Definition tp_driver_record_node_id_cooldown (node_id now : Z) : M unit :=
  if (node_id =? 0) || (node_id =? nodeId_null_value) ||
     (cf_node_id_reuse_cooldown_ms config =? 0) then ret tt
  else
    do* tp_driver_prune_node_id_cooldowns now in
    let expires := cooldown_until now in
    let entry := {| cd_node_id := node_id; cd_expires_ns := expires |} in
    let* cooldowns := gets dv_cooldowns in
    match find_index (fun c => cd_node_id c =? node_id) cooldowns with
    | Some i => modify (fun d => set_cooldowns (<[i := entry]> cooldowns) (dv_cooldown_capacity d) d)
    | None =>
      let* capacity := gets dv_cooldown_capacity in
      let* room := grow (length cooldowns) capacity in
      match room with
      | None => ret tt                     (* -1, which the callers ignore *)
      | Some capacity' => modify (set_cooldowns (cooldowns ++ [entry]) capacity')
      end
    end.

(** The attempts that are left, out of 1024. *)
Fixpoint node_id_attempts (n : nat) (attempt counter now : Z) : M Z :=
  match n with
  | O => ret nodeId_null_value
  | S n' =>
    let* random := tp_driver_seed_u64 in
    let seed := Z.lxor (Z.lxor random counter) attempt in
    let candidate := u32 (Z.lxor seed (Z.shiftr seed 32)) in
    let* used := gets (tp_driver_node_id_in_use candidate) in
    if (candidate =? 0) || (candidate =? nodeId_null_value) || used
    then node_id_attempts n' (attempt + 1) counter now
    else
      let* cooling := tp_driver_node_id_in_cooldown candidate now in
      if (cooling : bool) then node_id_attempts n' (attempt + 1) counter now else ret candidate
  end.
(* ===== verification/DriverLease.v ===== *)
(** * DriverLease: properties of the driver's lease table

    Every handler of [Driver] is shown to refine an abstract lease machine
    ([core_step]): the leases, the lease counter and, per stream, its identifier
    and producer.  The safety properties are invariants of that machine.  The
    same relation [evolves] carries what holds of every handler: epochs only
    grow, messages are only appended, and a lease that ends is revoked by a
    message. *)

From Stdlib Require Import ZArith Lia Bool.
From stdpp Require Import strings relations.
From S2P Require Import Prelude Sbe Driver.

#[local] Open Scope driver_scope.

(** ** The abstract lease machine *)

(** Of a stream: its identifier, its producer's lease and client, 0 for none. *)
Record core_t := {
  c_leases : list tp_driver_lease_t;
  c_counter : Z;
  c_streams : list (Z * Z * Z);
}.

Definition stream_key (s : tp_driver_stream_state_t) : Z * Z * Z :=
  (ds_stream_id s, ds_producer_lease_id s, ds_producer_client_id s).

Definition core (d : driver) : core_t :=
  {| c_leases := dv_leases d; c_counter := dv_lease_counter d;
     c_streams := stream_key <$> dv_streams d |}.

Definition find_key (id : Z) (ss : list (Z * Z * Z)) : option nat :=
  if id =? 0 then None else find_index (fun x => fst (fst x) =? id) ss.

Definition occupy (lease client : Z) (x : Z * Z * Z) : Z * Z * Z := (fst (fst x), lease, client).
Definition vacate (lease : Z) (x : Z * Z * Z) : Z * Z * Z :=
  if snd (fst x) =? lease then occupy 0 0 x else x.

(** The five moves of the lease table. *)
Inductive core_step : core_t -> core_t -> Prop :=
  | CCount ls n n' ss : n <= n' ->
      core_step (Build_core_t ls n ss) (Build_core_t ls n' ss)
  | CStream ls n ss id : find_key id ss = None ->
      core_step (Build_core_t ls n ss) (Build_core_t ls n (ss ++ [(id, 0, 0)]))
  | CGrant ls n ss l i x :
      n < dl_lease_id l -> 0 < dl_lease_id l ->
      dl_client_id l <> 0 -> dl_client_id l ∉ dl_client_id <$> ls ->
      dl_node_id l <> TP_NULL_U32 -> dl_node_id l ∉ dl_node_id <$> ls ->
      find_key (dl_stream_id l) ss = Some i -> ss !! i = Some x ->
      (dl_role l = tensor_pool_role_PRODUCER -> snd (fst x) = 0) ->
      core_step (Build_core_t ls n ss)
        (Build_core_t (ls ++ [l]) (dl_lease_id l)
           (if dl_role l =? tensor_pool_role_PRODUCER
            then alter (occupy (dl_lease_id l) (dl_client_id l)) i ss else ss))
  | CRenew ls n ss k l t : ls !! k = Some l ->
      core_step (Build_core_t ls n ss) (Build_core_t (<[k := with_expiry t l]> ls) n ss)
  | CEnd ls n ss k l : ls !! k = Some l ->
      core_step (Build_core_t ls n ss)
        (Build_core_t (delete k ls) n
           (match find_key (dl_stream_id l) ss with
            | Some i => alter (vacate (dl_lease_id l)) i ss
            | None => ss
            end)).
Lemma decode_pools_holds b nslots fresh pools : forall items pos rest,
  0 <= nslots < TP_NULL_U32 -> Forall pool_ok pools ->
  pool_items base ns pw stream nslots huge pools = Ok items -> Forall item_ok rest ->
  holds b pos (items ++ rest) ->
  exists infos, decode_pools b pos payloadPools_block nslots (replicate (length pools) fresh) =
      Decoded (infos, PoolsRead (pos + items_size items)) /\
    Forall2 (pool_seen nslots) pools infos.
Proof.
  induction pools as [|[id stride] pools IH]; intros items pos rest Hn Hp.
  { intros [= <-] _ _. exists []. cbn. by rewrite Z.add_0_r. }
  intros Hi Hrest Hh. inversion_clear Hp as [|? ? [Hid Hs] Hp']. simpl in Hid, Hs.
  cbn [pool_items] in Hi. destruct (region_uri _ _ _ _ id _ _) as [uri|] eqn:Hu; [|done].
  cbn [res_bind] in Hi. destruct (pool_items _ _ _ _ _ _ pools) as [items'|] eqn:Hr; [|done].
  injection Hi as <-. destruct Hh as [Hb Hh].
  assert (Hn32 : is_u32 nslots) by (unfold is_u32, TP_NULL_U32 in *; lia).
  assert (Hok : Forall item_ok (items' ++ rest))
    by (apply Forall_app_2; [by apply (pool_items_ok nslots pools)|done]).
  pose proof (get_text_holds _ _ _ _ Hok Hh) as Ht. apply text_bytes in Hh as (_ & _ & Hh).
  pose proof (holds_room _ _ _ Hok Hh) as Hlen.
  destruct (IH items' _ rest Hn Hp' eq_refl Hrest Hh) as (infos & Hd & Hseen).
  destruct (region_uri_string _ _ _ _ _ _ _ _ Hbase (proj1 Hstream) (proj1 Hepoch) (proj1 Hid) Hu)
    as [Hnul Hulen].
  cbn [length replicate decode_pools]. rewrite sbe_group_next_spec.
  destruct (Z.leb_spec (pos + payloadPools_block) (blen b)); [|lia].
  destruct (Z.ltb_spec (blen b) (pos + payloadPools_block)); [lia|]. cbv zeta.
  pose proof (Hb 0 2 id ltac:(done) ltac:(done) ltac:(done) eq_refl) as E0. rewrite Z.add_0_r in E0.
  block_field Hb 2 4 nslots. block_field Hb 6 4 stride. rewrite E0.
  destruct (Z.eqb_spec nslots TP_NULL_U32); [lia|]. destruct (Z.eqb_spec stride TP_NULL_U32); [lia|].
  rewrite Z.eqb_refl. cbn [orb negb]. rewrite Ht. cbn [outcome_bind fst snd].
  rewrite copy_string by (done || lia). rewrite bool_decide_false by (by destruct uri; cbn in *; [lia|]).
  rewrite Hd. cbn [outcome_bind fst snd].
  eexists. split.
  - f_equal. f_equal. f_equal. cbn [items_size item_size Text]. unfold Text. cbn [item_size].
    rewrite length_fmap. lia.
  - by constructor.
Qed.

Record lease_ok (l : tp_driver_lease_t) : Prop := {
  lk_lease : 0 <= dl_lease_id l < TP_NULL_U64;
  lk_expiry : is_u64 (dl_expiry_ns l);
  lk_node : is_u32 (dl_node_id l);
}.

Record profile_ok (p : tp_driver_profile_t) : Prop := {
  pk_nslots : 0 < pf_header_nslots p < TP_NULL_U32;
  pk_pools : pf_pools p <> [] /\ Forall pool_ok (pf_pools p);
}.

(** What the client makes of a granted response, besides its pools. *)
Definition granted_info (l : tp_driver_lease_t) (p : tp_driver_profile_t)
    (out : tp_driver_attach_info_t) (infos : list tp_driver_pool_info_t) (uri : chars)
    : tp_driver_attach_info_t :=
  {| ai_code := tensor_pool_responseCode_OK; ai_error_message := ai_error_message out;
     ai_lease_id := dl_lease_id l; ai_lease_expiry_timestamp_ns := dl_expiry_ns l;
     ai_stream_id := ds_stream_id stream; ai_epoch := ds_epoch stream;
     ai_layout_version := TP_LAYOUT_VERSION; ai_header_nslots := pf_header_nslots p;
     ai_header_slot_bytes := TP_HEADER_SLOT_BYTES; ai_node_id := dl_node_id l;
     ai_header_region_uri := uri; ai_pools := infos;
     ai_pool_count := Z.of_nat (length (pf_pools p)) |}.

Lemma same_or (z n : Z) : (if z =? n then n else z) = z.
Proof. by destruct (Z.eqb_spec z n). Qed.

(** The fixed fields of a granted response, as the client reads them. *)
Lemma granted_fields_read b l p c pos rest out :
  lease_ok l -> profile_ok p -> ds_stream_id stream <> TP_NULL_U32 ->
  ds_epoch stream <> TP_NULL_U64 ->
  pos = 8 ->
  holds b pos (Block shmAttachResponse_block
    ([Write 0 8 (u64 c); Write 8 4 (u32 0)] ++
     attach_response_fields (dl_lease_id l) (dl_expiry_ns l) (ds_stream_id stream) (ds_epoch stream)
       TP_LAYOUT_VERSION (pf_header_nslots p) TP_HEADER_SLOT_BYTES (dl_node_id l)) :: rest) ->
  granted_fields b (with_code tensor_pool_responseCode_OK (ai_error_message out) out) =
    with_pools (ai_pools out) (ai_pool_count out)
      (granted_info l p out [] (ai_header_region_uri out)).
Proof.
  intros [] [] Hs He -> [Hb _]. unfold granted_fields.
  block_field Hb 20 8 (dl_expiry_ns l). block_field Hb 50 4 (dl_node_id l).
  block_field Hb 12 8 (dl_lease_id l). block_field Hb 28 4 (ds_stream_id stream).
  block_field Hb 32 8 (ds_epoch stream). block_field Hb 40 4 TP_LAYOUT_VERSION.
  block_field Hb 44 4 (pf_header_nslots p). block_field Hb 48 2 TP_HEADER_SLOT_BYTES.
  by rewrite !same_or.
Qed.

Definition grant_head (l : tp_driver_lease_t) (p : tp_driver_profile_t) (c : Z) : list item :=
  [Block shmAttachResponse_block
     ([Write 0 8 (u64 c); Write 8 4 (u32 0)] ++
      attach_response_fields (dl_lease_id l) (dl_expiry_ns l) (ds_stream_id stream) (ds_epoch stream)
        TP_LAYOUT_VERSION (pf_header_nslots p) TP_HEADER_SLOT_BYTES (dl_node_id l));
   group_item payloadPools_block (Z.of_nat (length (pf_pools p)))].

(** The parts of a granted response that was sent. *)
Lemma grant_sent b fragment l p c text :
  lease_ok l -> profile_ok p -> ds_profile stream = Some p -> text_fits text ->
  send_bytes base ns pw
    (ShmAttachResponse c tensor_pool_responseCode_OK (Some (l, stream)) huge text) b = Some fragment ->
  exists items uri, let tail := [Text uri; error_item text] in
    pool_items base ns pw stream (pf_header_nslots p) huge (pf_pools p) = Ok items /\
    region_uri base ns pw stream 0 tensor_pool_regionType_HEADER_RING huge = Ok uri /\
    Forall item_ok (grant_head l p c ++ items ++ tail) /\
    holds fragment 0 (driver_header shmAttachResponse_block shmAttachResponse_template ::
                      grant_head l p c ++ items ++ tail).
Proof.
  intros Hl Hp Hprof Htext Hsend. unfold send_bytes in Hsend. cbn [msg_items] in Hsend.
  unfold attach_response_items in Hsend. rewrite Z.eqb_refl, Hprof in Hsend.
  unfold pools_group in Hsend.
  destruct (Z.leb_spec (Z.of_nat (length (pf_pools p))) 65535) as [Hcount|]; [|done].
  destruct (pool_items _ _ _ _ _ _ _) as [items|] eqn:Hi; [|done]. cbn [res_bind] in Hsend.
  destruct (region_uri _ _ _ _ 0 _ _) as [uri|] eqn:Hu; [|done]. cbn [res_bind app] in Hsend.
  destruct Hp as [Hn [Hne Hpools]]. destruct Hl as [Hl1 Hl2 Hl3].
  assert (is_u64 (dl_lease_id l)) by (unfold is_u64, TP_NULL_U64 in *; lia).
  assert (Hn32 : is_u32 (pf_header_nslots p)) by (unfold is_u32, TP_NULL_U32 in *; lia).
  assert (Hok : Forall item_ok (grant_head l p c ++ items ++ [Text uri; error_item text])).
  { unfold grant_head. apply Forall_app_2; [|apply Forall_app_2].
    - constructor; [|constructor; [|constructor]]; (split; [done|split; [reflexivity|]]);
        unfold attach_response_fields, group_header_writes; cbn [app]; write_fits_tac.
    - eapply pool_items_ok; [exact Hn32|exact Hpools|exact Hi].
    - constructor; [by apply (region_uri_item 0 tensor_pool_regionType_HEADER_RING)|].
      constructor; [by apply error_item_ok|constructor]. }
  exists items, uri. split_and!; [done..|].
  eapply encode_holds; [|exact Hsend]. unfold driver_header. constructor; [item_ok_tac|exact Hok].
Qed.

Prompt
Copy out each line of the data that holds the string "eapply".

Task solution
    - eapply pool_items_ok; [exact Hn32|exact Hpools|exact Hi].
  eapply encode_holds; [|exact Hsend]. unfold driver_header. constructor; [item_ok_tac|exact Hok].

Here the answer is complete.